I'm impressed that this includes multiple seasonings-- not just chili powder but also cumin and oregano (though I'm a little iffy on basil in chili). There's no real explanation for the presence of cashews, but my guess is that they're supposed to stand in for the beef that's usually found in chili. I'm waaaay less enthused about the raisins, though. It would be so disconcerting to be eating a bowl of chili and bite into an intensely sweet spot!

And just because it's late winter, that doesn't mean you should skip out on the salad course. Winter is root vegetable season, so the book suggests shredding some.

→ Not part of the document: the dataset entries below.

Lemma refineChunksRecursively_mono (targetCount targetWords tolerance maxIterations : Z)
    (fuel : nat) :
  forall fuel' chunks iteration r,
    refineChunksRecursively fuel chunks targetCount targetWords tolerance iteration
      maxIterations = Ok r ->
    (fuel <= fuel')%nat ->
    refineChunksRecursively fuel' chunks targetCount targetWords tolerance iteration
      maxIterations = Ok r.
Proof.
  induction fuel as [|fuel IH]; intros fuel' chunks iteration r H Hle;
    rewrite refineChunksRecursively_eq in *;
    destruct (iteration >=? maxIterations); try exact H;
    destruct (negb (needsRefinement chunks targetCount (targetWords - tolerance)
                      (targetWords + tolerance))); try exact H; try discriminate.
  destruct fuel' as [|fuel']; [lia|].
  destruct (performChunkRefinement (S fuel) chunks targetCount targetWords tolerance)
    as [r1| |] eqn:E; simpl in H; try discriminate.
  rewrite (performChunkRefinement_mono _ (S fuel') _ _ _ _ _ E) by lia. simpl.
  apply IH; [exact H | lia].
Qed.

(** The partition of a corpus into at least one chunk. *)
Lemma refinedChunksOf_spec (fuel : nat) (contents : list Content)
    (chunkCount targetWords tolerance : Z) :
  1 <= chunkCount ->
  enoughFuel fuel chunkCount ->
  exists (n : nat) r,
    (n <= 5)%nat
    /\ refinedChunksOf fuel contents chunkCount targetWords tolerance = Ok r
    /\ iterate n (fun cs => performChunkRefinement fuel cs chunkCount targetWords tolerance)
         (initialChunkSplit (combineContentWithMarkers contents) chunkCount targetWords)
       = Ok r
    /\ len r = chunkCount
    /\ tiles 0 r (len (corpusWords contents))
    /\ flatWords r = corpusWords contents.
Proof.
  intros Hk Hf. unfold enoughFuel in Hf. unfold refinedChunksOf, corpusWords.
  destruct (initialChunkSplit_spec (combineContentWithMarkers contents) chunkCount
              targetWords Hk) as [Hl [T [F _]]].
  destruct (refineChunksRecursively_spec chunkCount targetWords tolerance 5 fuel
              (initialChunkSplit (combineContentWithMarkers contents) chunkCount targetWords)
              0 Hk Hl) as [n [r [Hn [Hr [Hit [Hlr Htr]]]]]]; [lia | lia |].
  destruct (Htr _ _ T) as [T' F'].
  exists n, r. split; [lia|]. split; [exact Hr|]. split; [apply Hit; lia|].
  split; [exact Hlr|]. split; [exact T' | congruence].
Qed.

(** Whatever the fuel, a partition that is returned has these properties. *)
Lemma refinedChunksOf_result (fuel : nat) (contents : list Content)
    (chunkCount targetWords tolerance : Z) (r : list Chunk) :
  1 <= chunkCount ->
  refinedChunksOf fuel contents chunkCount targetWords tolerance = Ok r ->
  len r = chunkCount
  /\ tiles 0 r (len (corpusWords contents))
  /\ flatWords r = corpusWords contents.
Proof.
  intros Hk Hr.
  set (big := Nat.max fuel (Z.to_nat (3 * chunkCount + 5))).
  assert (Hbig : refinedChunksOf big contents chunkCount targetWords tolerance = Ok r).
  { unfold refinedChunksOf in *.
    apply (refineChunksRecursively_mono _ _ _ _ fuel); [exact Hr | lia]. }
  destruct (refinedChunksOf_spec big contents chunkCount targetWords tolerance Hk)
    as [n [r' [_ [Hr' [_ H]]]]]; [unfold enoughFuel; lia|].
  rewrite Hbig in Hr'. injection Hr' as <-. exact H.
Qed.

Lemma tiles_sum (a b : Z) (cs : list Chunk) :
  tiles a cs b -> b = a + sumZ (map wordCount cs).
Proof.
  revert a. induction cs as [|c cs IH]; intros a; simpl.
  - intros ->. lia.
  - intros [H1 [[H2 H3] H4]]. apply IH in H4. lia.
Qed.

Lemma tiles_contiguous (a b : Z) (cs : list Chunk) :
  tiles a cs b -> Contiguous a (map wordRange cs) b.
Proof.
  revert a. induction cs as [|c cs IH]; intros a; simpl.
  - auto.
  - intros [H1 [[H2 H3] H4]]. pose proof (len_nonneg (words c)).
    split; [exact H1|]. split; [lia|]. apply IH. exact H4.
Qed.

Lemma sortByStart_contiguous (a b : Z) (rs : list (Z * Z)) :
  Contiguous a rs b -> sortByStart rs = rs.
Proof.
  revert a. induction rs as [|r rs IH]; intros a; simpl.
  - reflexivity.
  - intros [H1 [H2 H3]]. rewrite (IH _ H3).
    destruct rs as [|r' rs']; simpl.
    + reflexivity.
    + destruct H3 as [H3 _]. replace (fst r <=? fst r') with true by lia. reflexivity.
Qed.

Lemma formatFinalChunks_wordCount (chunks : list Chunk) (originalContent : list Content) :
  map f_wordCount (formatFinalChunks chunks originalContent) = map wordCount chunks
  /\ length (formatFinalChunks chunks originalContent) = length chunks.
Proof.
  unfold formatFinalChunks. rewrite map_map, length_map. split; reflexivity.
Qed.

Lemma splitIntoChunks_working (fuel : nat) (chapters : list Chapter) (chunkCount : Z) :
  splitIntoChunks fuel chapters chunkCount =
  chunks <- workingChunks fuel chapters chunkCount ;;
  Ok (formatFinalChunks chunks (fullContentOf chapters)).
Proof. reflexivity. Qed.

(* ================================================================== *)
(** ** The break-point score *)

Lemma nth_error_some_nth {A : Type} (l : list A) (n : nat) (d : A) :
  (n < length l)%nat -> nth_error l n = Some (nth n l d).
Proof.
  revert n. induction l as [|a l IH]; intros [|n] H; simpl in *; try lia.
  - reflexivity.
  - apply IH. lia.
Qed.

(** C7, as the claim states it, fails: the bonus of 40 is not given to
    every following word that begins with an uppercase letter.  After
    [End.] the name that begins with the accented capital U+00C9 begins
    with an uppercase letter, and the score of the boundary is 160, the
    bonuses of the first and the third rule; no sum of bonuses that
    counts the fourth rule as the specification words it equals 160. *)
Lemma uppercase_letter_without_capital_bonus :
  BeginsWithUppercaseLetter accentedName
  /\ ~ StartsWithCapital accentedName
  /\ calculateBreakPointScore accentedWords 1 = 160
  /\ ~ scoreAsSpecified accentedWords 1 (calculateBreakPointScore accentedWords 1).
Proof.
  assert (Hup : BeginsWithUppercaseLetter accentedName).
  { exists 201%N, (lit "ric"). split; [reflexivity|]. unfold UppercaseLetter. lia. }
  split; [exact Hup|]. split.
  { intros [c [rest [H Hc]]]. unfold accentedName in H. injection H as <- _. lia. }
  split; [reflexivity|].
  intros [_ H].
  destruct (H ltac:(unfold len, accentedWords; simpl; lia))
    as [beforeWord [afterWord [Hb [Ha [b100 [b80 [b60 [b40 [b90 [b30
          [H100 [_ [H60 [H40 [_ [_ Hs]]]]]]]]]]]]]]]].
  simpl in Hb, Ha. injection Hb as <-. injection Ha as <-.
  assert (E100 : b100 = true)
    by (apply H100; exists (lit "End"), 46%N; split; [reflexivity | left; reflexivity]).
  assert (E60 : b60 = true)
    by (apply H60; exists (lit "End"), 46%N; split; [reflexivity | left; reflexivity]).
  assert (E40 : b40 = true) by (apply H40; exact Hup).
  change (calculateBreakPointScore accentedWords 1) with 160 in Hs.
  rewrite E100, E60, E40 in Hs. unfold bonus in Hs.
  destruct b80, b90, b30; lia.
Qed.

(** C7, amended.  The score of a boundary is 0 at index 0 and from the
    length of the sequence on; strictly inside it is the sum of the
    bonuses of exactly the rules that apply to the word before and the
    word after the boundary: 100 for a preceding word ending in [.], [!]
    or [?]; 80 when either word contains a double line break; 60 for a
    preceding word ending in [.], [!], [?], [;] or [:]; 40 for a
    following word beginning with a capital of the basic Latin alphabet,
    [A] to [Z], and for no other; 90 when either word contains [chapter]
    up to case; 30 when the following word starts, up to case, with one
    of the six transition words.  The rules are independent. *)
Theorem break_point_score_is_sum_of_bonuses (words : list jsstring) (splitIndex : Z) :
  (splitIndex <= 0 \/ len words <= splitIndex ->
   calculateBreakPointScore words splitIndex = 0) /\
  (0 < splitIndex < len words ->
   exists beforeWord afterWord,
     nth_error words (Z.to_nat (splitIndex - 1)) = Some beforeWord /\
     nth_error words (Z.to_nat splitIndex) = Some afterWord /\
     exists b100 b80 b60 b40 b90 b30 : bool,
       (b100 = true <-> EndsIn sentenceEnds beforeWord) /\
       (b80 = true <->
          Contains doubleNewline beforeWord \/ Contains doubleNewline afterWord) /\
       (b60 = true <-> EndsIn punctuation beforeWord) /\
       (b40 = true <-> StartsWithCapital afterWord) /\
       (b90 = true <->
          ContainsNoCase (lit "chapter") beforeWord
          \/ ContainsNoCase (lit "chapter") afterWord) /\
       (b30 = true <->
          exists t, In t transitionWords /\ StartsWithNoCase t afterWord) /\
       calculateBreakPointScore words splitIndex =
         bonus b100 100 + bonus b80 80 + bonus b60 60
         + bonus b40 40 + bonus b90 90 + bonus b30 30).
Proof.
  split.
  - intros H. unfold calculateBreakPointScore.
    replace ((splitIndex <=? 0) || (splitIndex >=? len words)) with true; [reflexivity|].
    symmetry. apply orb_true_iff. destruct H; [left | right]; lia.
  - intros H. unfold len in H.
    set (beforeWord := nth (Z.to_nat (splitIndex - 1)) words []).
    set (afterWord := nth (Z.to_nat splitIndex) words []).
    exists beforeWord, afterWord.
    split; [apply nth_error_some_nth; lia|].
    split; [apply nth_error_some_nth; lia|].
    exists (matchClassAtEnd isSentenceEnd beforeWord),
      (includes beforeWord doubleNewline || includes afterWord doubleNewline),
      (matchClassAtEnd isPunctuation beforeWord),
      (startsWithCapital afterWord),
      (includes (toLowerCase beforeWord) (lit "chapter")
       || includes (toLowerCase afterWord) (lit "chapter")),
      (existsb (fun word => startsWith (toLowerCase afterWord) word) transitionWords).
    split; [apply matchClassAtEnd_spec, isSentenceEnd_spec|].
    split; [rewrite orb_true_iff, !includes_spec; reflexivity|].
    split; [apply matchClassAtEnd_spec, isPunctuation_spec|].
    split; [apply startsWithCapital_spec|].
    split.
    { rewrite orb_true_iff, !(includes_lower_spec _ _ noCapital_lit_chapter). reflexivity. }
    split.
    { rewrite existsb_exists. split; intros [t [Hin Ht]]; exists t; (split; [exact Hin|]).
      - apply startsWith_lower_spec; [|exact Ht].
        exact (proj1 (Forall_forall _ _) noCapital_transitionWords t Hin).
      - apply startsWith_lower_spec; [|exact Ht].
        exact (proj1 (Forall_forall _ _) noCapital_transitionWords t Hin). }
    unfold calculateBreakPointScore.
    replace ((splitIndex <=? 0) || (splitIndex >=? len words)) with false.
    2:{ symmetry. apply orb_false_iff. unfold len. split; lia. }
    fold beforeWord afterWord.
    destruct (matchClassAtEnd isSentenceEnd beforeWord),
      (includes beforeWord doubleNewline || includes afterWord doubleNewline),
      (matchClassAtEnd isPunctuation beforeWord),
      (startsWithCapital afterWord),
      (includes (toLowerCase beforeWord) (lit "chapter")
       || includes (toLowerCase afterWord) (lit "chapter")),
      (existsb (fun word => startsWith (toLowerCase afterWord) word) transitionWords);
      reflexivity.
Qed.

This salad involves eating shredded beets... So that's gonna be a hard pass from me. (A topping of raw onion doesn't help matters.)

And for dessert, the book offers one of those staples of '70s-style health food: carob! This time, it's in cheesecake.

In this case, the carob disappointingly substituting for cocoa powder can be bolstered by a disappointing substitute for coffee like Pero or Bambu. At least the recipe calls for real cream cheese and heavy cream-- but that just makes this seem like a disappointing waste of dairy fat. But hey-- it's late winter! Everybody-- especially health foodists-- needs insulation at this point. I think I'm going to go back into hibernation and hope late winter will end early.